The Story

In December of 2013, I started on a side project called Moment, which would end up being the work I’m most proud of in my career. My idea was to track the time I spent on my phone in an effort to control my addiction to this brick of glass. I was spending my days on my phone for work, and then would spend hours on it in the evening hunting down little hits of dopamine on Instagram. I built this product for myself because I needed it.

Photo of my standing desk with my dog Luna under it
I built Moment at this desk with my puppy Luna laying at my feet

After six (6!) rejections from Apple, I launched V1.0 in June of 2014. 🎉

Screenshot of v1.0 of Moment, warts and all
Looking back, it was the perfect V1.0: utilitarian and functional (AKA ugly and I'm embarrassed to post this 🙈)

Within a few months, Moment was featured in TechCrunch, The New York Times, and the Today Show. Twelve months later, Moment was making enough money to allow me to make a full-time living focusing on it. I quit the freelance app design work I was doing and pursued my dream of being an independent iOS developer. 💪

Over the next three years, I wore many different hats: iOS engineer, UI designer, marketing, business. I lived in an RV and traveled around the USA full time. I saw many wonderful places, followed the nice weather, and worked on my dream app.

Four photos of me working from my RV
My dogs were right there with me the whole time 🐶

Tracking your screen time was the core of what Moment did. I created some additional Coach features to help you lower your screen time, and also added a feature to track what apps you were using the most.
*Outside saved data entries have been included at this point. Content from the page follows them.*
(* ===== verification/Prog.v ===== *)
(** * Compiled regular expressions: src/libs/re2/src/re2/prog.h and prog.cc

    An [Inst *] is the number of the instruction in the order of allocation,
    its [id_].  While a program is compiled, the word of an instruction that
    is to point to the next one can hold the next entry of a patch list
    instead; that is why a word has three forms. *)

From S2P Require Import Prelude Rune CharClass Regexp RegexpSem.

#[local] Open Scope Z_scope.

(** ** Bitmaps *)

(** [Bitmap<Bits>], all of its words in one. *)
Definition Bitmap : Type := Z.
Definition Bitmap_Get (b : Bitmap) (k : Z) : bool := Z.testbit b k.
Definition Bitmap_Set (b : Bitmap) (k : Z) : Bitmap := Z.lor b (Z.shiftl 1 k).
Definition Bitmap_Word (b : Bitmap) (i : Z) : Z := uwrap 32 (Z.shiftr b (32 * i)).

(** ** Instructions *)

(** The two words of an instruction that can point to another one. *)
Inductive field := Out | Out1.

(** The address of such a word. *)
Definition loc : Type := (nat * field)%type.

(** What it holds: NULL, an instruction, or the next entry of a patch list. *)
Inductive word :=
| NULL
| ToInst (id : nat)
| ToSlot (l : loc).

(** [InstOp] with the union of its arguments. *)
Inductive InstOp :=
| kInstAlt (out1 : word)
| kInstByteRange (lo hi : Z) (foldcase : bool)
| kInstCapture (cap : Z)
| kInstEmptyWidth (empty : Z)
| kInstMatch
| kInstNop
| kInstFail
| kInstAltMatch (out1 : word).

Record Inst := MkInst { opcode_ : InstOp; out_ : word }.

#[export] Instance field_eq_dec : EqDecision field.
Proof. solve_decision. Defined.
#[export] Instance word_eq_dec : EqDecision word.
Proof. solve_decision. Defined.
#[export] Instance InstOp_eq_dec : EqDecision InstOp.
Proof. solve_decision. Defined.

(** [EmptyOp]. *)
Definition kEmptyBeginLine : Z := Z.shiftl 1 0.
Definition kEmptyEndLine : Z := Z.shiftl 1 1.
Definition kEmptyBeginText : Z := Z.shiftl 1 2.
Definition kEmptyEndText : Z := Z.shiftl 1 3.
Definition kEmptyWordBoundary : Z := Z.shiftl 1 4.
Definition kEmptyNonWordBoundary : Z := Z.shiftl 1 5.

(** [InitByteRange] keeps the low bytes. *)
Definition InitByteRange (lo hi : Z) (foldcase : bool) (out : word) : Inst :=
  MkInst (kInstByteRange (Z.land lo 0xFF) (Z.land hi 0xFF) foldcase) out.

(** [Matches] of a [kInstByteRange]. *)
Definition Matches (lo hi : Z) (foldcase : bool) (c : Z) : bool :=
  let c := if foldcase && bool_decide (65 <= c <= 90) then c + (97 - 65) else c in
  bool_decide (lo <= c <= hi).

(** ** The text around a position *)

Definition IsWordChar (c : Z) : bool :=
  bool_decide (65 <= c <= 90) || bool_decide (97 <= c <= 122) || bool_decide (48 <= c <= 57) || bool_decide (c = 95).

(** Reading [p[0]] and [p[-1]]. *)
Definition at_ (text : bytes) (p : nat) : outcome Z := c ← from_option_or BadIndex (text !! p); mret (uchar c).
Definition before_ (text : bytes) (p : nat) : outcome Z :=
  match p with O => Throw BadIndex | S p' => at_ text p' end.

Definition EmptyFlags (text : bytes) (p : nat) : outcome Z :=
  let bit (b : bool) (f : Z) := if b then f else 0 in
  flags ← (if decide (p = O) then Ret (Z.lor kEmptyBeginText kEmptyBeginLine)
           else c ← before_ text p; Ret (bit (bool_decide (c = 10)) kEmptyBeginLine));
  flags ← (if decide (p = length text) then Ret (Z.lor flags (Z.lor kEmptyEndText kEmptyEndLine))
           else if decide (p < length text)%nat then
             c ← at_ text p; Ret (Z.lor flags (bit (bool_decide (c = 10)) kEmptyEndLine))
           else Ret flags);
  boundary ← (if decide (p = O /\ p = length text) then Ret false
              else if decide (p = O) then c ← at_ text p; Ret (IsWordChar c)
              else if decide (p = length text) then c ← before_ text p; Ret (IsWordChar c)
              else c ← before_ text p; d ← at_ text p; Ret (xorb (IsWordChar c) (IsWordChar d)));
  Ret (if (boundary : bool) then Z.lor flags kEmptyWordBoundary else Z.lor flags kEmptyNonWordBoundary).

(** ** Byte classes *)

(** [MarkByteRange], after its checks. *)
Definition MarkByteRange (lo hi : Z) (b : Bitmap) : outcome Bitmap :=
  if decide (0 <= lo <= 255 /\ 0 <= hi <= 255) then
    Ret (Bitmap_Set (if decide (0 < lo) then Bitmap_Set b (lo - 1) else b) hi)
  else Throw AssertFailed.

(** The loop of [ComputeByteMap]: [bytemap_] from byte [i] on, [bits] being the
    rest of the word and [n] the class. *)
Fixpoint bytemap_loop (fuel : nat) (b : Bitmap) (i bits n : Z) : list Z :=
  match fuel with
  | O => []
  | S fuel' =>
      let bits := if decide (Z.land i 31 = 0) then Bitmap_Word b (Z.shiftr i 5) else bits in
      n :: bytemap_loop fuel' b (i + 1) (Z.shiftr bits 1) (uwrap 8 (n + Z.land bits 1))
  end.

(** [bytemap_]. *)
Definition ComputeByteMap (b : Bitmap) : list Z := bytemap_loop 256 b 0 0 0.

(** ** Running a program *)

(** The word [f] of an instruction. *)
Definition slot (ip : Inst) (f : field) : option word :=
  match f, opcode_ ip with
  | Out, _ => Some (out_ ip)
  | Out1, kInstAlt w | Out1, kInstAltMatch w => Some w
  | Out1, _ => None
  end.

(** The conditions at a position are those an empty-width instruction asks
    for. *)
Definition empty_holds (text : bytes) (empty : Z) (i : nat) : Prop :=
  exists flags, EmptyFlags text i = Ret flags /\ Z.land empty (Z.lnot flags) = 0.

(** An instruction is left through its word [f], from [i] to [j] in the text. *)
Definition leaves (text : bytes) (op : InstOp) (f : field) (i j : nat) : Prop :=
  match op with
  | kInstAlt _ | kInstAltMatch _ => i = j
  | kInstByteRange lo hi fold =>
      f = Out /\ j = S i /\ exists c, text !! i = Some c /\ Matches lo hi fold (uchar c) = true
  | kInstCapture _ | kInstNop => f = Out /\ i = j
  | kInstEmptyWidth empty => f = Out /\ i = j /\ empty_holds text empty i
  | kInstMatch | kInstFail => False
  end.

(** One instruction is run. *)
Definition steps (text : bytes) (insts : list Inst) (x y : nat * nat) : Prop :=
  exists ip f, insts !! x.1 = Some ip /\ slot ip f = Some (ToInst y.1) /\ leaves text (opcode_ ip) f x.2 y.2.

(** ** The conditions of the empty-width operators *)

Lemma IsWordChar_spec c : IsWordChar (uchar c) = is_word_char c.
Proof. unfold IsWordChar, is_word_char. repeat case_bool_decide; cbn; done || tauto. Qed.

Lemma at_spec text p c : text !! p = Some c -> at_ text p = Ret (uchar c).
Proof. unfold at_. by intros ->. Qed.

Lemma newline_spec c : bool_decide (uchar c = 10) = bool_decide (c = "010"%char).
Proof. apply bool_decide_ext. split; [|by intros ->]. intros H. by apply uchar_inj. Qed.

(** Cases of the conditions that are not settled. *)
#[local] Ltac if_decide := repeat
  match goal with |- context [if @decide ?P ?d then _ else _] => destruct (@decide P d); try (exfalso; lia) end.

(** The flags at a position. *)
Definition flags_of (bt bl et el wb : bool) : Z :=
  Z.lor (Z.lor (if bt then 5 else if bl then 1 else 0) (if et then 10 else if el then 2 else 0)) (if wb then 16 else 32).

Lemma EmptyFlags_spec text p : (p <= length text)%nat ->
  EmptyFlags text p = Ret (flags_of (bool_decide (begin_text p)) (bool_decide (begin_line text p))
    (bool_decide (end_text text p)) (bool_decide (end_line text p)) (xorb (word_before text p) (word_at text p))).
Proof.
  intros Hp. unfold EmptyFlags, begin_text, end_text.
  assert (Hlt : p <> length text -> exists c, text !! p = Some c) by (intros; apply lookup_lt_is_Some; lia).
  assert (Hend : p = length text -> text !! p = None) by (intros ->; by apply lookup_ge_None).
  assert (Hel : bool_decide (end_line text p) = bool_decide (p = length text) || bool_decide (text !! p = Some "010"%char))
    by apply bool_decide_or.
  rewrite Hel. clear Hel. destruct p as [|p].
  - rewrite !(bool_decide_true (0%nat = 0%nat)), (bool_decide_true (begin_line text 0)) by (done || by left).
    cbn [word_before]. unfold word_at. destruct (decide (0%nat = length text)) as [E|E].
    + rewrite Hend, bool_decide_true by done. if_decide. by vm_compute.
    + destruct (Hlt E) as [c Hc]. rewrite (bool_decide_false (0%nat = length text)), (at_spec _ _ _ Hc), Hc by done.
      rewrite xorb_false_l, (bool_decide_ext (Some c = Some "010"%char) (c = "010"%char)) by (by split; [intros [=]|intros ->]).
      if_decide. cbn [mbind outcome_bind].
      rewrite newline_spec, IsWordChar_spec. by case_bool_decide; destruct (is_word_char c).
  - destruct (lookup_lt_is_Some_2 text p) as [b Hb]; [lia|].
    rewrite (bool_decide_false (S p = 0%nat)) by done.
    assert (Hbl : bool_decide (begin_line text (S p)) = bool_decide (b = "010"%char)).
    { apply bool_decide_ext. unfold begin_line. split; [|intros ->; right; by exists p].
      intros [?|(i'&[= <-]&Hi)]; [done|congruence]. }
    rewrite Hbl. unfold word_before, word_at. cbn [before_]. rewrite (at_spec _ _ _ Hb), Hb. destruct (decide (S p = length text)) as [E|E].
    + rewrite Hend, (bool_decide_true (S p = length text)), xorb_false_r by done. if_decide.
      cbn [mbind outcome_bind]. rewrite newline_spec, !IsWordChar_spec.
      by case_bool_decide; destruct (is_word_char b).
    + destruct (Hlt E) as [c Hc]. rewrite (bool_decide_false (S p = length text)), (at_spec _ _ _ Hc), Hc by done.
      rewrite (bool_decide_ext (Some c = Some "010"%char) (c = "010"%char)) by (by split; [intros [=]|intros ->]).
      if_decide. cbn [mbind outcome_bind].
      rewrite !newline_spec, !IsWordChar_spec.
      by repeat case_bool_decide; destruct (is_word_char b), (is_word_char c).
Qed.

(** What each single flag asks for. *)
Lemma empty_holds_spec text i :
  (empty_holds text kEmptyBeginLine i <-> (i <= length text)%nat /\ begin_line text i)
  /\ (empty_holds text kEmptyEndLine i <-> (i <= length text)%nat /\ end_line text i)
  /\ (empty_holds text kEmptyBeginText i <-> (i <= length text)%nat /\ begin_text i)
  /\ (empty_holds text kEmptyEndText i <-> (i <= length text)%nat /\ end_text text i)
  /\ (empty_holds text kEmptyWordBoundary i <-> (i <= length text)%nat /\ word_boundary text i)
  /\ (empty_holds text kEmptyNonWordBoundary i <-> (i <= length text)%nat /\ ~ word_boundary text i).
Proof.
  destruct (decide (i <= length text)%nat) as [Hi|Hi].
  2: { assert (H : forall e, ~ empty_holds text e i).
       { intros e (flags&H&_). unfold EmptyFlags, before_, at_ in H. destruct i as [|i]; [lia|].
         destruct (decide (S i = 0%nat)); [done|]. by rewrite (lookup_ge_None_2 text i) in H by lia. }
       pose proof (H kEmptyBeginLine). pose proof (H kEmptyEndLine). pose proof (H kEmptyBeginText).
       pose proof (H kEmptyEndText). pose proof (H kEmptyWordBoundary). pose proof (H kEmptyNonWordBoundary). tauto. }
  assert (H : forall e, empty_holds text e i <-> Z.land e (Z.lnot (flags_of (bool_decide (begin_text i)) (bool_decide (begin_line text i))
    (bool_decide (end_text text i)) (bool_decide (end_line text i)) (xorb (word_before text i) (word_at text i)))) = 0).
  { intros e. unfold empty_holds. rewrite EmptyFlags_spec by done. split; [by intros (flags&[= <-]&?)|intros ?; by eexists]. }
  assert (Hb : begin_text i -> begin_line text i) by (by left).
  assert (He : end_text text i -> end_line text i) by (by left).
  rewrite !H. unfold word_boundary.
  destruct (word_before text i), (word_at text i); repeat case_bool_decide; try tauto;
    repeat match goal with |- context [Z.land ?a ?b] => let v := eval vm_compute in (Z.land a b) in change (Z.land a b) with v end;
    intuition congruence.
Qed.

(** ** Byte classes *)

(** The ends of classes from byte [i] on. *)
Fixpoint marks (b : Bitmap) (i : Z) (k : nat) : Z :=
  match k with O => 0 | S k' => Z.b2z (Bitmap_Get b i) + marks b (i + 1) k' end.

Lemma marks_range b k : forall i, 0 <= marks b i k <= Z.of_nat k.
Proof. induction k as [|k IH]; intros i; cbn [marks]; [lia|]. specialize (IH (i + 1)). destruct (Bitmap_Get b i); cbn; lia. Qed.

Lemma marks_add b k : forall k' i, marks b i (k + k') = marks b i k + marks b (i + Z.of_nat k) k'.
Proof.
  induction k as [|k IH]; intros k' i; cbn [marks Nat.add]; [by rewrite Z.add_0_r|]. rewrite IH.
  replace (i + 1 + Z.of_nat k) with (i + Z.of_nat (S k)) by lia. lia.
Qed.

Lemma marks_none b k : forall i, marks b i k = 0 -> forall j, i <= j < i + Z.of_nat k -> Bitmap_Get b j = false.
Proof.
  induction k as [|k IH]; intros i H j Hj; cbn [marks] in H; [lia|]. pose proof (marks_range b k (i + 1)).
  destruct (Bitmap_Get b i) eqn:E; cbn in H; [lia|]. destruct (decide (j = i)) as [->|]; [done|]. apply (IH (i + 1)); lia.
Qed.

(** The rest of the current word. *)
Definition rest_of (b : Bitmap) (i bits : Z) : Prop := forall j, 0 <= j < 32 - i mod 32 -> Z.testbit bits j = Z.testbit b (i + j).

Lemma rest_of_word b i : 0 <= i -> Z.land i 31 = 0 -> rest_of b i (Bitmap_Word b (Z.shiftr i 5)).
Proof.
  intros Hi H0 j Hj. change 31 with (Z.ones 5) in H0. rewrite Z.land_ones in H0 by lia. change (2 ^ 5) with 32 in H0.
  unfold Bitmap_Word, uwrap. rewrite Z.mod_pow2_bits_low by lia. rewrite Z.shiftr_spec by lia. f_equal.
  rewrite Z.shiftr_div_pow2 by lia. change (2 ^ 5) with 32. pose proof (Z.div_mod i 32). lia.
Qed.

Lemma rest_of_next b i bits : 0 <= i -> rest_of b i bits -> Z.land (i + 1) 31 <> 0 -> rest_of b (i + 1) (Z.shiftr bits 1).
Proof.
  intros Hi H Hn j Hj. change 31 with (Z.ones 5) in Hn. rewrite Z.land_ones in Hn by lia. change (2 ^ 5) with 32 in Hn.
  assert (Hm : (i + 1) mod 32 = i mod 32 + 1).
  { pose proof (Z.div_mod i 32 ltac:(lia)). pose proof (Z.mod_pos_bound i 32 ltac:(lia)).
    destruct (decide (i mod 32 = 31)) as [E|]; [|symmetry; apply (Z.mod_unique _ _ (i / 32)); lia].
    exfalso. apply Hn. symmetry. apply (Z.mod_unique _ _ (i / 32 + 1)); lia. }
  rewrite Z.shiftr_spec by lia. rewrite H by lia. f_equal. lia.
Qed.

Lemma bytemap_loop_spec b fuel : forall i bits n, 0 <= i -> 0 <= n < 256 -> (Z.land i 31 <> 0 -> rest_of b i bits) ->
  forall k, (k < fuel)%nat -> bytemap_loop fuel b i bits n !! k = Some (uwrap 8 (n + marks b i k)).
Proof.
  induction fuel as [|fuel IH]; intros i bits n Hi Hn Hb k Hk; [lia|]. cbn [bytemap_loop].
  destruct k as [|k]; cbn [lookup list_lookup marks].
  { f_equal. unfold uwrap. rewrite Z.add_0_r, Z.mod_small; [done|]. change (2 ^ 8) with 256. lia. }
  set (bits' := if decide (Z.land i 31 = 0) then _ else bits).
  assert (H : rest_of b i bits') by (unfold bits'; case_decide; [by apply rest_of_word|by apply Hb]).
  assert (H0 : Z.land bits' 1 = Z.b2z (Bitmap_Get b i)).
  { change 1 with (Z.ones 1). rewrite Z.land_ones by lia. rewrite <- Z.bit0_mod. f_equal.
    pose proof (Z.mod_pos_bound i 32 ltac:(lia)). rewrite H by lia. unfold Bitmap_Get. f_equal. lia. }
  etrans; [apply IH; [lia| | |lia]|].
  - unfold uwrap. change (2 ^ 8) with 256. apply Z.mod_pos_bound. lia.
  - intros Hn'. by apply rest_of_next.
  - f_equal. rewrite H0. unfold uwrap. rewrite Zplus_mod_idemp_l. f_equal. lia.
Qed.

(** Bytes of one class: no class ends between them. *)
Lemma ComputeByteMap_class b c d : (c <= d < 256)%nat ->
  ComputeByteMap b !! c = ComputeByteMap b !! d -> forall k, Z.of_nat c <= k < Z.of_nat d -> Bitmap_Get b k = false.
Proof.
  intros Hcd. unfold ComputeByteMap. rewrite !bytemap_loop_spec by (done || lia). intros [= E] k Hk.
  replace d with (c + (d - c))%nat in E by lia. rewrite marks_add, !Z.add_0_l in E. pose proof (marks_range b (d - c) (Z.of_nat c)) as Hr.
  apply (marks_none b (d - c) (Z.of_nat c)); [|lia]. unfold uwrap in E. change (2 ^ 8) with 256 in E.
  pose proof (Z.div_mod (marks b 0 c) 256 ltac:(lia)). pose proof (Z.div_mod (marks b 0 c + marks b (Z.of_nat c) (d - c)) 256 ltac:(lia)).
  lia.
Qed.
Three screenshots of Moment's Coach and App Usage feature

In 2017, Moment started to grow beyond what I could handle. I needed help. Customer service emails by themselves were half of my day.

Coincidentally, Tim Kendall was leaving his role as President of Pinterest and was looking for his next company. We reached a deal for him to buy Moment with me staying on to help grow the company. CNN interviewed us and wrote an article summarizing our partnership.

Photo of Tim and I outside of the Moment office
Tim and I outside of the Moment office

We built out an office in Burlingame, although we were still a mostly remote company.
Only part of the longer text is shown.